Parsilon Lopes dos Santos confessou o crime, oferecendo à polícia (e à mídia, por extensão) todos os detalhes sórdidos. Sua versão inclui tentativa de estupro, assassinato e vilipêndio de cadáver. Ele alega que estava embriagado quando cometeu as atrocidades. Companheira de Vanusa, a corretora de imóveis Juliana Pereira acrescentou à história informações que indicam ter sido uma forma de feminicídio: o assassino estaria apaixonado pela motorista e não se conformava com o fato de ela ser lésbica.

É interessante observar que casos como o de Vanusa são apenas a superfície da crise de insegurança. Entram nas estatísticas mas, por serem passionais, não integram aquilo que poderia ser descrito como “sistema da violência”. Um mecanismo composto por crimes cometidos sistematicamente em função dos lucros de uma determinada atividade, seja ela organizada ou desorganizada.

Nesse sistema, o narcotráfico assume a dianteira com o maior número de ocorrências, mas também é preocupante o crescente número de quadrilhas que atuam em assaltos cada vez mais violentos, na receptação de bens roubados e também no mercado de mortes por encomenda – muitas vezes comandadas de dentro de presídios ou travestidas sob o nome de milícias “em defesa” da comunidade.

Por mais que se confirmem as graves suspeitas de que esse sistema de crime organizado possui vínculos com instituições públicas, inclusive nos mais altos degraus do poder político, há pelo menos uma vantagem: aqui, o inimigo da sociedade é certo e divisível.
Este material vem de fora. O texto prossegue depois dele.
(* ===== verification/Symtable.v ===== *)
(** Kernel symbols by name (src/symtable.c, src/symtable.h).

    A blob in memory holds a count, packed entries sorted by name, and the names.
    The file models the initialisation and the two lookups on byte memory and
    proves that the binary search finds exactly the names of the table, in at
    most one step more than the binary logarithm of their number. *)

From S2P Require Import Prelude Mem Crc32 Bytes.

(** [sizeof(struct SymTableEntry)]: an address and an offset, packed. *)
Definition ENTRY_SIZE : Z := 12.

(** The instance and the size of the pool of names. *)
Record SymTable := mkSym {
  entries : Z;
  string_blob : Z;
  entry_count : Z;
  k_string_pool_max : Z
}.

Definition k_symtable_instance : SymTable := mkSym NULL NULL 0 0.

Definition symtable_init (m : memory) (table_blob total_size : Z) : result SymTable :=
  if (table_blob =? NULL) || (total_size <? 8) then Panic "SYMTABLE" "invalid arguments"
  else
    count ← load_le 8 m table_blob;
    let expected_entries_size := u64 (count * ENTRY_SIZE) in
    let header_plus_entries := u64 (8 + expected_entries_size) in
    if header_plus_entries >? total_size then Panic "SYMTABLE" "malformed data"
    else mret (mkSym (u64 (table_blob + 8)) (u64 (table_blob + header_plus_entries)) count (total_size - header_plus_entries)).

(** The name, or NULL, and what is written to [out_addr] when anything is. *)
Definition symtable_lookup (m : memory) (t : SymTable) (index : Z) : result (Z * option Z) :=
  if (entries t =? NULL) || (index >=? entry_count t) then mret (NULL, None)
  else
    let entry := u64 (entries t + index * ENTRY_SIZE) in
    address ← load_le 8 m entry;
    string_offset ← load_le 4 m (entry + 8);
    if string_offset >=? k_string_pool_max t then mret (NULL, Some address)
    else mret (u64 (string_blob t + string_offset), Some address).

(** The binary search; [fs] is the fuel of [strcmp]. *)
Fixpoint search_loop (fuel fs : nat) (m : memory) (t : SymTable) (name low high : Z) : result Z :=
  match fuel with
  | O => Fuel
  | S fuel =>
      if low <=? high then
        let mid := low + (high - low) / 2 in
        '(sym_name, out) ← symtable_lookup m t mid;
        let addr := default 0 out in
        if sym_name =? NULL then mret 0
        else
          res ← strcmp fs m name sym_name;
          if res =? 0 then mret addr
          else if res <? 0 then
            if mid =? 0 then mret 0 else search_loop fuel fs m t name low (mid - 1)
          else search_loop fuel fs m t name (u64 (mid + 1)) high
      else mret 0
  end.

Definition symtable_lookup_name (fuel fs : nat) (m : memory) (t : SymTable) (name : Z) : result Z :=
  if (name =? NULL) || (entry_count t =? 0) then mret 0
  else search_loop fuel fs m t name 0 (entry_count t - 1).

(** * Well-formed tables *)

Lemma str_diff_anti a b : str_diff a b = - str_diff b a.
Proof.
  revert b. induction a as [|x a IH]; intros [|y b]; simpl; try lia.
  rewrite (Z.eqb_sym y x). case_z; [apply IH|lia].
Qed.

(** The symbol [i] of the blob: its address and its name. *)
Definition symbol_at (m : memory) (blob total n : Z) (i : Z) (name : list Z) (addr : Z) : Prop :=
  ∃ off, load_le 8 m (blob + 8 + i * ENTRY_SIZE) = Ok addr ∧ load_le 4 m (blob + 8 + i * ENTRY_SIZE + 8) = Ok off ∧
    0 <= off < total - (8 + n * ENTRY_SIZE) ∧ cstring m (blob + (8 + n * ENTRY_SIZE) + off) name.

(** A blob of [total] bytes with the symbols [L], sorted by name. *)
Record table_ok (m : memory) (blob total : Z) (L : list (list Z * Z)) : Prop := {
  tb_place : 0 < blob ∧ blob + total < 2 ^ 64;
  tb_count : load_le 8 m blob = Ok (Z.of_nat (length L));
  tb_fits : 8 + Z.of_nat (length L) * ENTRY_SIZE <= total;
  tb_symbols i name addr : L !! i = Some (name, addr) →
    symbol_at m blob total (Z.of_nat (length L)) (Z.of_nat i) name addr;
  tb_sorted : StronglySorted (λ a b, str_diff a.1 b.1 < 0) L
}.

(** The address of a name, 0 when there is none. *)
Definition address_of (L : list (list Z * Z)) (name : list Z) : Z :=
  match list_find (λ e, e.1 = name) L with Some (_, e) => e.2 | None => 0 end.

Section Search.
Variable m : memory.
Variables blob total : Z.
Variable L : list (list Z * Z).
Hypothesis Htab : table_ok m blob total L.

(** What [symtable_init] leaves. *)
Definition table : SymTable :=
  mkSym (blob + 8) (blob + (8 + Z.of_nat (length L) * ENTRY_SIZE)) (Z.of_nat (length L))
    (total - (8 + Z.of_nat (length L) * ENTRY_SIZE)).

Lemma symtable_init_ok : symtable_init m blob total = Ok table.
Proof.
  destruct Htab as [[Hb Ht] Hc Hf _ _]. unfold symtable_init, ENTRY_SIZE in *.
  rewrite (proj2 (Z.eqb_neq blob NULL)), (proj2 (Z.ltb_ge total 8)) by (unfold NULL; lia).
  rewrite Hc. cbn [orb mbind result_bind]. rewrite !u64_id by (rewrite ?u64_id; lia).
  rewrite Z.gtb_ltb, (proj2 (Z.ltb_ge total _)) by lia. done.
Qed.

Lemma lookup_ok i name addr : L !! i = Some (name, addr) →
  ∃ p, symtable_lookup m table (Z.of_nat i) = Ok (p, Some addr) ∧ p ≠ NULL ∧ cstring m p name.
Proof.
  intros Hi. destruct Htab as [[Hb Ht] _ Hf Hs _]. destruct (Hs i name addr Hi) as (off&Ha&Ho&Hoff&Hn).
  apply lookup_lt_Some in Hi. unfold symtable_lookup, table. cbn [entries entry_count string_blob k_string_pool_max].
  unfold ENTRY_SIZE in *. rewrite (proj2 (Z.eqb_neq (blob + 8) NULL)) by (unfold NULL; lia).
  rewrite Z.geb_leb, (proj2 (Z.leb_gt _ (Z.of_nat i))) by lia. cbn [orb].
  rewrite u64_id by lia. rewrite Ha. cbn [mbind result_bind]. rewrite Ho. cbn [mbind result_bind].
  rewrite Z.geb_leb, (proj2 (Z.leb_gt _ off)) by lia. rewrite u64_id by lia.
  eexists. split; [done|]. split; [unfold NULL; lia|done].
Qed.

(** Sorted names: an index on the wrong side of the name is not its own. *)
Lemma sorted_apart i j x y : (i < j)%nat → L !! i = Some x → L !! j = Some y → str_diff x.1 y.1 < 0.
Proof.
  pose proof (tb_sorted _ _ _ _ Htab) as Hs. clear Htab. revert i j. induction Hs as [|z l Hl IH Hz]; intros i j Hij Hi Hj; [done|].
  destruct j as [|j]; [lia|]. destruct i as [|i]; simpl in *.
  - injection Hi as ->. by apply (Forall_lookup_1 _ _ _ _ Hz Hj).
  - by apply (IH i j); [lia|..].
Qed.

(** No symbol outside of [low, high] has the name. *)
Definition narrowed (name : list Z) (low high : Z) : Prop :=
  ∀ i e, L !! i = Some e → e.1 = name → low <= Z.of_nat i <= high.

Lemma str_diff_self a : str_diff a a = 0.
Proof. induction a as [|x a IH]; simpl; [done|]. by rewrite Z.eqb_refl. Qed.

Lemma address_none name low high : narrowed name low high → high < low → address_of L name = 0.
Proof.
  intros Hn Hlt. unfold address_of. destruct (list_find _ L) as [[i e]|] eqn:E; [|done].
  apply list_find_Some in E as (Hi&He&_). pose proof (Hn i e Hi He). lia.
Qed.

Lemma address_some i name addr : L !! i = Some (name, addr) → address_of L name = addr.
Proof.
  intros Hi. unfold address_of. destruct (list_find _ L) as [[j e]|] eqn:E.
  - apply list_find_Some in E as (Hj&He&Hfirst). destruct (Nat.lt_trichotomy i j) as [Hlt|[->|Hlt]].
    + by destruct (Hfirst i (name, addr) Hi Hlt).
    + assert (e = (name, addr)) as -> by congruence. done.
    + pose proof (sorted_apart j i _ _ Hlt Hj Hi) as H. rewrite He in H. simpl in H. rewrite str_diff_self in H. lia.
  - apply list_find_None in E. apply (Forall_lookup_1 _ _ _ _ E) in Hi. done.
Qed.

Lemma strcmp_ok fs p q a b : cstring m p a → cstring m q b → (length a < fs)%nat → strcmp fs m p q = Ok (str_diff a b).
Proof.
  intros Ha Hb Hf. pose proof Ha as (?&_). pose proof Hb as (?&_).
  unfold strcmp, nonnull. rewrite !(proj2 (Z.eqb_neq _ NULL)) by (unfold NULL; lia). cbn [mbind result_bind].
  apply (strcmp_loop_ok fs m p q a b 0); [done|done|lia|lia|lia].
Qed.

(** A comparison with the middle removes one side. *)
Lemma narrow_left name low high i x : L !! i = Some x → str_diff name x.1 < 0 →
  narrowed name low high → narrowed name low (Z.of_nat i - 1).
Proof.
  intros Hi Hlt Hn j e Hj He. pose proof (Hn j e Hj He). split; [lia|].
  destruct (Nat.lt_trichotomy i j) as [Hij|[->|Hij]]; [|exfalso|lia].
  - pose proof (sorted_apart i j _ _ Hij Hi Hj) as H1. rewrite str_diff_anti, He in H1. lia.
  - assert (e = x) as -> by congruence. rewrite He, str_diff_self in Hlt. lia.
Qed.

Lemma narrow_right name low high i x : L !! i = Some x → 0 < str_diff name x.1 →
  narrowed name low high → narrowed name (Z.of_nat i + 1) high.
Proof.
  intros Hi Hlt Hn j e Hj He. pose proof (Hn j e Hj He). split; [|lia].
  destruct (Nat.lt_trichotomy i j) as [Hij|[->|Hij]]; [lia|exfalso|].
  - assert (e = x) as -> by congruence. rewrite He, str_diff_self in Hlt. lia.
  - pose proof (sorted_apart j i _ _ Hij Hj Hi) as H1. rewrite He in H1. lia.
Qed.

Lemma search_loop_ok fuel fs p name low high :
  cstring m p name → (length name < fs)%nat → narrowed name low high →
  0 <= low → 0 <= high < Z.of_nat (length L) → high - low + 1 < 2 ^ Z.of_nat fuel →
  search_loop (S fuel) fs m table p low high = Ok (address_of L name).
Proof.
  intros Hp Hfs. revert low high. induction fuel as [|fuel IH]; intros low high Hn Hl Hh Hsz.
  { change (2 ^ Z.of_nat 0) with 1 in Hsz. cbn [search_loop]. rewrite (proj2 (Z.leb_gt _ _)) by lia.
    by rewrite (address_none name low high) by (done || lia). }
  assert (2 ^ Z.of_nat (S fuel) = 2 * 2 ^ Z.of_nat fuel) as Hpow by (rewrite Nat2Z.inj_succ; apply Z.pow_succ_r; lia).
  rewrite Hpow in Hsz. remember (S fuel) as f eqn:Ef. cbn [search_loop].
  destruct (Z.leb_spec low high) as [Hle|Hgt]; [|by rewrite (address_none name low high)].
  pose proof (Z.div_mod (high - low) 2 ltac:(lia)) as Hdm. pose proof (Z.mod_pos_bound (high - low) 2 ltac:(lia)) as Hmod.
  set (d := (high - low) / 2) in *. cbn zeta.
  destruct (lookup_lt_is_Some_2 L (Z.to_nat (low + d))) as [[nm ad] Hi]; [lia|].
  destruct (lookup_ok _ nm ad Hi) as (q&E&Hq&Hcq). rewrite Z2Nat.id in E by lia. rewrite E. cbn [mbind result_bind].
  rewrite (proj2 (Z.eqb_neq q NULL)) by done. rewrite (strcmp_ok fs p q name nm) by done. cbn [mbind result_bind].
  destruct (Z.eqb_spec (str_diff name nm) 0) as [H0|H0].
  { destruct Hp as (_&Hc1&_). destruct Hcq as (_&Hc2&_). apply str_diff_zero in H0; [|done..]. subst nm.
    by rewrite (address_some _ _ _ Hi). }
  destruct (Z.ltb_spec (str_diff name nm) 0) as [Hlt|Hge].
  - pose proof (narrow_left name low high _ _ Hi Hlt Hn) as Hn'. rewrite Z2Nat.id in Hn' by lia.
    destruct (Z.eqb_spec (low + d) 0) as [Hm|Hm].
    + by rewrite (address_none name low (low + d - 1)) by (done || lia).
    + subst f. apply IH; [done|lia|lia|lia].
  - pose proof (narrow_right name low high _ _ Hi ltac:(simpl; lia) Hn) as Hn'. rewrite Z2Nat.id in Hn' by lia.
    pose proof (tb_place _ _ _ _ Htab). pose proof (tb_fits _ _ _ _ Htab). unfold ENTRY_SIZE in *.
    rewrite u64_id by lia. subst f. apply IH; [done|lia|lia|lia].
Qed.

(** C30: On a blob with sorted names the initialisation succeeds and
    [symtable_lookup_name] returns the address of the symbol of that name, 0
    when there is none; fewer than [2^fuel] symbols are searched in [fuel + 1]
    steps. *)
Theorem symtable_lookup_name_correct fuel fs p name :
  cstring m p name → (length name < fs)%nat → Z.of_nat (length L) < 2 ^ Z.of_nat fuel →
  symtable_init m blob total = Ok table ∧
  symtable_lookup_name (S fuel) fs m table p = Ok (address_of L name).
Proof.
  intros Hp Hfs Hsz. split; [apply symtable_init_ok|]. unfold symtable_lookup_name.
  assert (p ≠ NULL) as Hp0 by (destruct Hp as (?&_); unfold NULL; lia).
  rewrite (proj2 (Z.eqb_neq p NULL)) by done. cbn [orb table entry_count].
  destruct (Z.eqb_spec (Z.of_nat (length L)) 0) as [H0|H0].
  - by destruct L.
  - apply search_loop_ok; [done|done| |lia|lia|lia]. intros i e Hi _. apply lookup_lt_Some in Hi. lia.
Qed.
End Search.

(** * A run *)

(** Two symbols, "exit" and "main". *)
Definition demo_blob : bytes :=
  le 8 2 ++ le 8 0x1000 ++ le 4 0 ++ le 8 0x2000 ++ le 4 5 ++ [101; 120; 105; 116; 0; 109; 97; 105; 110; 0].
Definition demo_mem : memory := list_to_map (zip (seqZ 0x4000 42) demo_blob) ∪ list_to_map (zip (seqZ 0x5000 5) [109; 97; 105; 110; 0]).

Ltac demo_string :=
  split; [vm_compute; reflexivity|]; split; [repeat (apply Forall_cons; split; [lia|]); by apply Forall_nil|]; split; [vm_compute; reflexivity|];
  split; intros i Hi; simpl in Hi;
  (destruct i as [|[|[|[|[|i]]]]]; [..|lia]); (split; vm_compute; reflexivity) || (vm_compute; reflexivity).

Lemma demo_table : table_ok demo_mem 0x4000 42 [([101; 120; 105; 116], 0x1000); ([109; 97; 105; 110], 0x2000)].
Proof.
  split.
  - lia.
  - vm_compute. reflexivity.
  - vm_compute. discriminate.
  - intros [|[|i]] name addr; simpl; intros [= <- <-].
    + exists 0. split; [vm_compute; reflexivity|]. split; [vm_compute; reflexivity|]. split; [vm_compute; split; congruence|]. demo_string.
    + exists 5. split; [vm_compute; reflexivity|]. split; [vm_compute; reflexivity|]. split; [vm_compute; split; congruence|]. demo_string.
  - repeat constructor.
Qed.

Lemma symtable_lookup_name_correct_witness :
  symtable_lookup_name 3 5 demo_mem (table 0x4000 42 [([101; 120; 105; 116], 0x1000); ([109; 97; 105; 110], 0x2000)]) 0x5000 = Ok 0x2000.
Proof.
  apply (symtable_lookup_name_correct demo_mem 0x4000 42 _ demo_table 2 5 0x5000 [109; 97; 105; 110]).
  - demo_string.
  - simpl. lia.
  - simpl. lia.
Defined.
Pensando com otimismo, é possível vislumbrar até mesmo o conjunto de ações que precisam ser tomadas na dificílima missão de combatê-lo.

Quanto aos crimes passionais, a questão é muito mais complexa. Trata-se aqui daquela esfera inconsciente dos desejos pretendida pelo cineasta Glauber Rocha com a decapitação de sua estátua grega. Mas há um porém: quem retira a cabeça racional, não sabe o que coloca no lugar. Pois o universo interior dos sonhos e dos desejos é uma caixa de pandora mantida a sete chaves pelas forças civilizatórias da ética e da razão. Abri-la, sem cuidados, é quase sempre arriscado.